══ SUPPLIED RECORDS ══

(* ===== verification/Sysfile.v ===== *)
(** The system calls on files, kern/fs/sysfile.c: between the memory of a process and open files.

    A call copies path names and data through buffers of the kernel heap, under the lock of the address space.
    The state keeps which buffers are held and whether the lock is taken, so that a call that would leave one
    of them behind can be told from one that does not. *)
From S2P Require Import Prelude PageTable Vma Vmm Bitmap SfsDisk Iobuf SfsInode SfsFile SfsDir Vfs File.

Module Sysfile.
Import Vma SfsDisk Iobuf SfsInode SfsDir Vfs File.
Set Default Proof Using "Type".

Definition IOBUF_SIZE : Z := 4096.
Definition FS_MAX_FPATH_LEN : Z := 4095.
Definition sizeof_stat : Z := 16.
Definition sizeof_dirent : Z := 260.

(** What [kmalloc] answers when the buffers in the set are held. *)
Class kheap := { kaddr : gset Z → Z → option Z }.
(** A block lies in kernel memory, and is not one that is held. *)
Class kheap_laws `{KH : kheap} := {
  kaddr_kernel H n a : kaddr H n = Some a → PageTable.KERNBASE ≤ a ∧ a + n ≤ 2 ^ 32;
  kaddr_new H n a : kaddr H n = Some a → a ∉ H }.

Section sysfile.
Context `{E : heap_env} {D : Type} `{DV : dev_ops D} `{KH : kheap}.
(** The kernel stack, where the local variables of the calls are. *)
Context (kstack : Z).

Notation vfs := (vfs (D := D)).

Record usys := mkUsys {
  fsys : vfs;
  um : option mm_struct;      (* current->mm *)
  locked : bool;              (* mm_sem of it is taken *)
  heap : gset Z }.

Definition set_fsys (s : usys) x : usys := mkUsys x (um s) (locked s) (heap s).
Definition in_fs {A} (c : M vfs A) : M usys A := λ s,
  match c (fsys s) with Ret (a, f) => Ret (a, set_fsys s f) | Err e => Err e end.
Definition in_uvm {A} (c : M Vmm.uvm A) : M usys A := λ s,
  match c (Vmm.mkUvm (um s) (mem (fsys s))) with
  | Ret (a, v) => Ret (a, mkUsys (set_mem (fsys s) (Vmm.bytes v)) (Vmm.umm v) (locked s) (heap s))
  | Err e => Err e
  end.

Definition kmalloc (n : Z) : M usys (option Z) :=
  s ← get;
  match kaddr (heap s) n with
  | None => mret None
  | Some a => put (mkUsys (fsys s) (um s) (locked s) ({[a]} ∪ heap s)) ;; mret (Some a)
  end.
Definition kfree (a : Z) : M usys unit :=
  s ← get;
  if bool_decide (a ∈ heap s) then put (mkUsys (fsys s) (um s) (locked s) (heap s ∖ {[a]})) else fail EFault.

(** The running process waits for itself when it takes the lock a second time. *)
Definition lock_mm : M usys unit :=
  s ← get;
  match um s with
  | None => mret tt
  | Some _ => if locked s then fail EFault else put (mkUsys (fsys s) (um s) true (heap s))
  end.
Definition unlock_mm : M usys unit :=
  s ← get; match um s with None => mret tt | Some _ => put (mkUsys (fsys s) (um s) false (heap s)) end.

(** Words and strings in memory. *)
Definition load_word (a : Z) : M usys Z := gets (λ s, unle (read_bytes (mem (fsys s)) a 4)).
Definition store_words (a : Z) (l : list Z) : M usys unit :=
  modify (λ s, set_fsys s (set_mem (fsys s) (write_bytes (mem (fsys s)) a (mjoin (le 4 <$> l))))).
Definition path_at (a : Z) : M usys (list Z) := gets (λ s, cstring (read_bytes (mem (fsys s)) a (FS_MAX_FPATH_LEN + 1))).

(** [copy_path]: the result and [*to]. *)
Definition copy_path (from : Z) : M usys (Z * Z) :=
  o ← kmalloc (FS_MAX_FPATH_LEN + 1);
  match o with
  | None => mret (- E_NO_MEM, 0)
  | Some buffer =>
      lock_mm ;;
      ok ← in_uvm (Vmm.copy_string buffer from (FS_MAX_FPATH_LEN + 1));
      unlock_mm ;;
      if negb ok then kfree buffer ;; mret (- E_INVAL, 0) else mret (0, buffer)
  end.

(** The calls on one path. *)
Definition on_path (path : Z) (f : list Z → M vfs Z) : M usys Z :=
  '(ret, p) ← copy_path path;
  if negb (ret =? 0) then mret ret else
  l ← path_at p;
  ret ← in_fs (f l);
  kfree p ;; mret ret.
Definition sysfile_open (path open_flags : Z) : M usys Z := on_path path (λ l, file_open l open_flags).
Definition sysfile_delete (path ty : Z) : M usys Z := on_path path (λ l, file_delete l ty).
Definition sysfile_chdir (path : Z) : M usys Z := on_path path vfs_chdir.
Definition sysfile_unlink (path : Z) : M usys Z := on_path path vfs_unlink.
Definition sysfile_mkdir (path : Z) : M usys Z := on_path path file_mkdir.

(** The calls on two paths. *)
Definition on_paths (path1 path2 : Z) (f : list Z → list Z → M vfs Z) : M usys Z :=
  '(ret, p1) ← copy_path path1;
  if negb (ret =? 0) then mret ret else
  '(ret, p2) ← copy_path path2;
  if negb (ret =? 0) then kfree p1 ;; mret ret else
  l1 ← path_at p1;
  l2 ← path_at p2;
  ret ← in_fs (f l1 l2);
  kfree p1 ;; kfree p2 ;; mret ret.
Definition sysfile_link (path1 path2 : Z) : M usys Z := on_paths path1 path2 vfs_link.
Definition sysfile_rename (path1 path2 : Z) : M usys Z := on_paths path1 path2 vfs_rename.

Definition sysfile_close (fd : Z) : M usys Z := in_fs (file_close fd).
Definition sysfile_seek (fd pos whence : Z) : M usys Z := in_fs (file_seek fd pos whence).
Definition sysfile_fsync (fd : Z) : M usys Z := in_fs (file_fsync fd).
Definition sysfile_dup (fd1 fd2 : Z) : M usys Z := in_fs (file_dup fd1 fd2).
Definition sysfile_pipe (fd_store : Z) : M usys Z := mret (- E_UNIMP).
Definition sysfile_mkfifo (name open_flags : Z) : M usys Z := mret (- E_UNIMP).

(** One round of [sysfile_read]: [ret], [alen], and whether the bytes reached the process. *)
Definition read_round (fd buffer base len : Z) : M usys (Z * Z * bool) :=
  '(ret, alen) ← in_fs (file_read fd buffer (if len <? IOBUF_SIZE then len else IOBUF_SIZE));
  if alen =? 0 then mret (ret, alen, false) else
  lock_mm ;;
  ok ← in_uvm (Vmm.copy_to_user base buffer alen);
  (if ok : bool then assert (alen <=? len) else mret tt) ;;
  unlock_mm ;;
  mret (if negb ok && (ret =? 0) then - E_INVAL else ret, alen, ok).

(** Every round but the last brings [len] down, so that [len] rounds and one are enough. *)
Fixpoint read_loop (fuel : nat) (fd buffer base len copied ret : Z) : M usys (Z * Z) :=
  match fuel with
  | O => fail EFuel
  | S fuel' =>
      if len =? 0 then mret (copied, ret) else
      '(ret, alen, ok) ← read_round fd buffer base len;
      let n := if ok : bool then alen else 0 in
      if negb (ret =? 0) || (alen =? 0) then mret (u32 (copied + n), ret)
      else read_loop fuel' fd buffer (u32 (base + n)) (len - n) (u32 (copied + n)) ret
  end.

Definition sysfile_read (fd base len : Z) : M usys Z :=
  if len =? 0 then mret 0 else
  ok ← in_fs (file_testfd fd true false);
  if negb ok then mret (- E_INVAL) else
  o ← kmalloc IOBUF_SIZE;
  match o with
  | None => mret (- E_NO_MEM)
  | Some buffer =>
      '(copied, ret) ← read_loop (S (Z.to_nat len)) fd buffer base len 0 0;
      kfree buffer ;;
      mret (if negb (copied =? 0) then s32 copied else ret)
  end.


Fixpoint write_loop (fuel : nat) (fd buffer base len copied ret : Z) : M usys (Z * Z) :=
  match fuel with
  | O => fail EFuel
  | S fuel' =>
      if len =? 0 then mret (copied, ret) else
      let alen := if len <? IOBUF_SIZE then len else IOBUF_SIZE in
      lock_mm ;;
      ok ← in_uvm (Vmm.copy_from_user buffer base alen false);
      unlock_mm ;;
      if negb ok then mret (copied, - E_INVAL) else
      '(ret, alen) ← in_fs (file_write fd buffer alen);
      (if alen =? 0 then mret tt else assert (alen <=? len)) ;;
      if negb (ret =? 0) || (alen =? 0) then mret (u32 (copied + alen), ret)
      else write_loop fuel' fd buffer (u32 (base + alen)) (len - alen) (u32 (copied + alen)) ret
  end.

Definition sysfile_write (fd base len : Z) : M usys Z :=
  if len =? 0 then mret 0 else
  ok ← in_fs (file_testfd fd false true);
  if negb ok then mret (- E_INVAL) else
  o ← kmalloc IOBUF_SIZE;
  match o with
  | None => mret (- E_NO_MEM)
  | Some buffer =>
      '(copied, ret) ← write_loop (S (Z.to_nat len)) fd buffer base len 0 0;
      kfree buffer ;;
      mret (if negb (copied =? 0) then s32 copied else ret)
  end.

(** [sysfile_fstat]; the local [struct stat] is on the kernel stack. *)
Definition sysfile_fstat (fd ustat : Z) : M usys Z :=
  '(ret, st) ← in_fs (file_fstat fd);
  if negb (ret =? 0) then mret ret else
  store_words kstack [st_mode st; st_nlinks st; st_blocks st; st_size st] ;;
  lock_mm ;;
  ok ← in_uvm (Vmm.copy_to_user ustat kstack sizeof_stat);
  unlock_mm ;;
  mret (if negb ok then - E_INVAL else ret).

(** [sysfile_getcwd]; [dn] and [cn] are where [vfs_getcwd] has its strings. *)
Definition sysfile_getcwd (dn cn buf len : Z) : M usys Z :=
  if len =? 0 then mret (- E_INVAL) else
  lock_mm ;;
  ok ← in_uvm (Vmm.mem_check buf len true);
  ret ← (if ok : bool then '(ret, _) ← in_fs (vfs_getcwd dn cn (iobuf_init buf len 0)); mret ret else mret (- E_INVAL));
  unlock_mm ;;
  mret ret.

(** [sysfile_getdirentry]: the offset and the name of a [struct dirent]. *)
Definition sysfile_getdirentry (fd udirent : Z) : M usys Z :=
  o ← kmalloc sizeof_dirent;
  match o with
  | None => mret (- E_NO_MEM)
  | Some direntp =>
      lock_mm ;;
      ok ← in_uvm (Vmm.copy_from_user direntp udirent 4 true);
      unlock_mm ;;
      if negb ok then kfree direntp ;; mret (- E_INVAL) else
      off ← load_word direntp;
      '(ret, off') ← in_fs (file_getdirentry fd (direntp + 4) (s32 off));
      store_words direntp [u32 off'] ;;
      if negb (ret =? 0) then kfree direntp ;; mret ret else
      lock_mm ;;
      ok ← in_uvm (Vmm.copy_to_user udirent direntp sizeof_dirent);
      unlock_mm ;;
      kfree direntp ;;
      mret (if negb ok then - E_INVAL else ret)
  end.

(** * Reading and writing one open file *)

Notation SFS_card := stdpp.base.size.

(** Descriptor [fd_] of the running process is open, with the entry [y], on inode [ino] of file system [f]. *)
Record opened (v : vfs) (fd_ : Z) (y : file) (f ino : Z) : Prop := {
  op_fd : 0 ≤ fd_ < Z.of_nat FILES_STRUCT_NENTRY;
  op_table : ∃ x, filesps v !! filesp v = Some x ∧ 0 < files_count x ∧ fd_array x !! Z.to_nat fd_ = Some y;
  op_status : status y = FD_OPENED ∧ fd y = fd_ ∧ 0 < fopen_count y;
  op_node : f_node y = Some (NSfs f ino) }.

(** The inode is a file with a sound map, and its counts are in range. *)
Record backed (v : vfs) (f ino : Z) (s : sfs_fs) (F : gset Z) (x : sfs_inode) : Prop := {
  bk_fs : fss v !! f = Some s;
  bk_ok : SfsFile.fs_ok s F;
  bk_inode : inodes s !! ino = Some x;
  bk_file : SfsFile.file_ok (disk s) (blocks (super s)) F (din x);
  bk_type : type (din x) ≠ SFS_TYPE_DIR;
  bk_size : 0 ≤ size (din x) ≤ 4096 * nblocks (din x);
  bk_counts : 0 ≤ open_count x ≤ ref_count x ∧ ref_count x < MAX_INODE_COUNT }.

Definition put_fd (v : vfs) (i : nat) (y : file) : vfs :=
  match filesps v !! filesp v with
  | Some x => set_filesps v (<[filesp v := mkFiles (pwd x) (<[i := y]> (fd_array x)) (files_count x)]> (filesps v))
  | None => v
  end.

Lemma put_fd_put v i y y' : put_fd (put_fd v i y) i y' = put_fd v i y'.
Proof.
  unfold put_fd at 2 3. destruct (filesps v !! filesp v) as [x|] eqn:Hx; [|unfold put_fd; by rewrite Hx].
  unfold put_fd. simpl. rewrite lookup_insert_eq. unfold set_filesps. simpl. rewrite insert_insert_eq, list_insert_insert_eq. done.
Qed.

Lemma put_fd_filesp v i y : filesp (put_fd v i y) = filesp v.
Proof. unfold put_fd. by destruct (filesps v !! filesp v). Qed.
Lemma put_fd_fss v i y : fss (put_fd v i y) = fss v.
Proof. unfold put_fd. by destruct (filesps v !! filesp v). Qed.
Lemma put_fd_mem v i y : mem (put_fd v i y) = mem v.
Proof. unfold put_fd. by destruct (filesps v !! filesp v). Qed.
Lemma put_fd_set v i y fs m : set_mem (set_fss (put_fd v i y) fs) m = put_fd (set_mem (set_fss v fs) m) i y.
Proof. unfold put_fd. simpl. by destruct (filesps v !! filesp v). Qed.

═══

YOUR TASK:
For the string "assert", show each line of the listing where it appears.

YOUR RESPONSE:
  (if ok : bool then assert (alen <=? len) else mret tt) ;;
      (if alen =? 0 then mret tt else assert (alen <=? len)) ;;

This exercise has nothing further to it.